The coalition also needs to work with Iraq to partially rebuild the winning partnership of Iraqi and Western special forces that ripped the Islamic State’s forerunner, al Qaeda in Iraq, down to its roots in 2009 and 2010. Back then, a U.S. and British Joint Special Operations Command (JSOC) task force decimated al Qaeda through relentless intelligence-driven special forces raids in Baghdad and the rural “belts” outside the city.

Though Iraq’s special forces have been allocated to the front lines and retooled for conventional fighting, there is still a U.S.-backed counterterrorism special unit inside Baghdad — the Ministry of Interior’s Emergency Response Division — that could hunt down Islamic State cells if paired closely with the international coalition’s unmatched intelligence and special forces capabilities.
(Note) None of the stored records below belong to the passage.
(** The entry [user_upload_ui] records in world [w] for the classifier's
    answer [(l, c)]. *)
Definition upload_item (w : World) (username name l : string) (c : spec_float)
  : HistoryEntry :=
  {| filename := upload_name w name;
     filepath := upload_path w username name;
     timestamp := Py.isoformat (clock w (S (ticks w)));
     label := l;
     confidence := PyFloat.round2 c |}.

(** The world in which [user_upload_ui] opens the file: the folder is
    made and the clock was read once. *)
Definition upload_folder_made (w : World) (username : string) : World :=
  {| users_file := users_file w;
     made_dirs := {[ Py.path_join BASE_UPLOAD_DIR username ]} ∪ made_dirs w;
     files := files w; entropy := entropy w; drawn := drawn w;
     clock := clock w; ticks := S (ticks w); fs_error := fs_error w |}.

(** The world in which [user_upload_ui] calls the classifier: the folder
    is made, the clock was read once and the file is written. *)
Definition upload_written (w : World) (username : string) (f : UploadedFile.t) : World :=
  {| users_file := users_file w;
     made_dirs := {[ Py.path_join BASE_UPLOAD_DIR username ]} ∪ made_dirs w;
     files := <[ upload_path w username (UploadedFile.name f) := UploadedFile.getbuffer f ]>
                (files w);
     entropy := entropy w; drawn := drawn w;
     clock := clock w; ticks := S (ticks w); fs_error := fs_error w |}.
(** * Component registry of the UUF template application ([lib/utils.js])

    A shallow embedding of the registry code of [lib/utils.js]: definition
    merging ([extend]), the component comparator, discovery and inheritance
    chaining ([getUiComponentsData]), the lookup-table build
    ([utils.getLookupTable]) with its application cache, the furthest-child
    search and the per-component file lookup; and of the configuration caches
    ([utils.getConfigurations], [utils.getAppConfigurations]) and the current
    user of the session.

    Modelling conventions.
    - A JavaScript value read from a definition document is a [value].  An
      array is an object of class [ClsArray] whose properties are its index
      keys, as in the language itself; [VArr] builds one from a list.
    - Numbers are the integers the host holds exactly, those of magnitude up
      to 2^53, held in [Z]; fractions, [NaN], and the larger magnitudes (which
      the host rounds to the nearest double and, from 10^21 on, prints with an
      exponent) are not modelled: a statement about a number says so where it
      depends on it.
    - Property names are ordinary names.  The members a plain object inherits
      from [Object.prototype] are the host's, a parameter ([inherited]); they
      are modelled where the code only tests what a lookup finds (the layout
      of a page).  Where the code goes on to use what it finds (a parent, a
      list of pushed divs, the page of a URI) such a name makes it throw, and
      there the model keeps to the names the registry has put in itself.  The
      [length] of an array is not modelled as a property.  The script is not
      in strict mode, so an assignment to a property of a primitive is a no-op.
    - Definitions are values.  [extend] makes the child refer to the very
      array of the parent; nothing the code does afterwards tells a shared
      array from a copy, short of an ancestor that holds an object with
      numeric keys under the same field.
    - Component objects live in a store ([list UIComponent]) and are referred
      to by their position in it, which is also the order of their creation;
      [parents] and [children] hold references, so that the mutual links of
      parents and children are links between entries of one store.
    - A function that may throw returns an [outcome]; what is thrown is an
      [error] that keeps the data of the message.  The one loop that need not
      end, the walk up the [extends] chain, takes fuel, and [Diverge] is the
      outcome when it runs out.
    - The host (Jaggery) supplies [File], [require],
      [String.prototype.localeCompare] and [Array.prototype.sort];
      [constants.js] and [models.js] are not part of the sources.  All of
      these are parameters of the development; [Example] instantiates them to
      run the code on concrete registries. *)

From Stdlib Require Import ZArith Lia Ascii String DecimalString DecimalPos Sorted.
From stdpp Require Import base option list strings gmap.

Set Warnings "-register-all".

Open Scope Z_scope.

(** ** JavaScript values *)

Inductive objclass := ClsObject | ClsArray.

Inductive value :=
| VUndefined
| VNull
| VBool (b : bool)
| VNum (n : Z)
| VStr (s : string)
| VObj (cls : objclass) (props : list (string * value)).

Inductive jstype := TUndefined | TObject | TBoolean | TNumber | TString.

Definition typeof (v : value) : jstype :=
  match v with
  | VUndefined => TUndefined
  | VNull => TObject
  | VBool _ => TBoolean
  | VNum _ => TNumber
  | VStr _ => TString
  | VObj _ _ => TObject
  end.

Definition jstype_eqb (a b : jstype) : bool :=
  match a, b with
  | TUndefined, TUndefined | TObject, TObject | TBoolean, TBoolean
  | TNumber, TNumber | TString, TString => true
  | _, _ => false
  end.

(** [Array.isArray]. *)
Definition isArray (v : value) : bool :=
  match v with VObj ClsArray _ => true | _ => false end.

(** [ToBoolean]: the test made by [if (v)], [!v], [v || w]. *)
Definition truthy (v : value) : bool :=
  match v with
  | VUndefined | VNull => false
  | VBool b => b
  | VNum n => negb (n =? 0)
  | VStr s => negb (String.eqb s "")
  | VObj _ _ => true
  end.

(** [v == null]: true of [null] and [undefined] only. *)
Definition is_nullish (v : value) : bool :=
  match v with VUndefined | VNull => true | _ => false end.

Definition nat_to_string (n : nat) : string :=
  NilZero.string_of_uint (Nat.to_uint n).

Definition Z_to_string (z : Z) : string :=
  NilZero.string_of_int (Z.to_int z).

(** *** Properties *)

Fixpoint assoc_get {A} (ps : list (string * A)) (k : string) : option A :=
  match ps with
  | [] => None
  | (k', v) :: ps' => if String.eqb k' k then Some v else assoc_get ps' k
  end.

(** Assignment [o[k] = v]: an existing property keeps its place, a new one
    is added last. *)
Fixpoint assoc_set {A} (ps : list (string * A)) (k : string) (v : A)
  : list (string * A) :=
  match ps with
  | [] => [(k, v)]
  | (k', v') :: ps' =>
      if String.eqb k' k then (k, v) :: ps' else (k', v') :: assoc_set ps' k v
  end.

(** [o[k]] for a value that is neither [null] nor [undefined]. *)
Definition get_prop (o : value) (k : string) : value :=
  match o with
  | VObj _ ps => default VUndefined (assoc_get ps k)
  | _ => VUndefined
  end.

Definition hasOwnProperty (o : value) (k : string) : bool :=
  match o with
  | VObj _ ps => bool_decide (is_Some (assoc_get ps k))
  | _ => false
  end.

(** [o[k] = v]; on a primitive the assignment is dropped. *)
Definition set_prop (o : value) (k : string) (v : value) : value :=
  match o with
  | VObj c ps => VObj c (assoc_set ps k v)
  | _ => o
  end.

Fixpoint index_props_from (i : nat) (l : list value) : list (string * value) :=
  match l with
  | [] => []
  | v :: l' => (nat_to_string i, v) :: index_props_from (S i) l'
  end.

(** The array literal [[v0, v1, ...]]. *)
Definition VArr (l : list value) : value :=
  VObj ClsArray (index_props_from 0 l).

(** The object literal [{k0: v0, ...}]. *)
Definition VRec (ps : list (string * value)) : value := VObj ClsObject ps.

(** An array index written canonically. *)
Definition array_index (k : string) : option nat :=
  match NilZero.uint_of_string k with
  | Some u =>
      let n := Nat.of_uint u in
      if String.eqb (nat_to_string n) k then Some n else None
  | None => None
  end.

(** [a.length] of an array, one more than its greatest index. *)
Fixpoint array_length (ps : list (string * value)) : nat :=
  match ps with
  | [] => 0%nat
  | (k, _) :: ps' =>
      match array_index k with
      | Some i => Nat.max (S i) (array_length ps')
      | None => array_length ps'
      end
  end.

Definition js_length (v : value) : nat :=
  match v with
  | VObj ClsArray ps => array_length ps
  | _ => 0%nat
  end.

(** The elements [a[0]], ..., [a[a.length - 1]]. *)
Definition elements (v : value) : list value :=
  map (fun i => get_prop v (nat_to_string i)) (seq 0 (js_length v)).

Fixpoint join_with (sep : string) (l : list string) : string :=
  match l with
  | [] => ""
  | [s] => s
  | s :: l' => s +:+ sep +:+ join_with sep l'
  end.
But the best defense for Baghdad is a good offense. Bombings in Baghdad were far less frequent when JSOC was decimating al Qaeda’s networks in the capital’s rural belts, where car bombs were constructed, then launching follow-on raids against a range of targets before the jihadi group even realized other members of its network had been taken down.

Special operations, intelligence, smart thinking, and technology can meaningfully reduce the threat to Baghdad, keeping the militias under control and keeping the Mosul operation on track. This should be a priority for Iraq and its coalition partners. Because what, really, is the point of liberating Mosul, only to lose Baghdad in the process?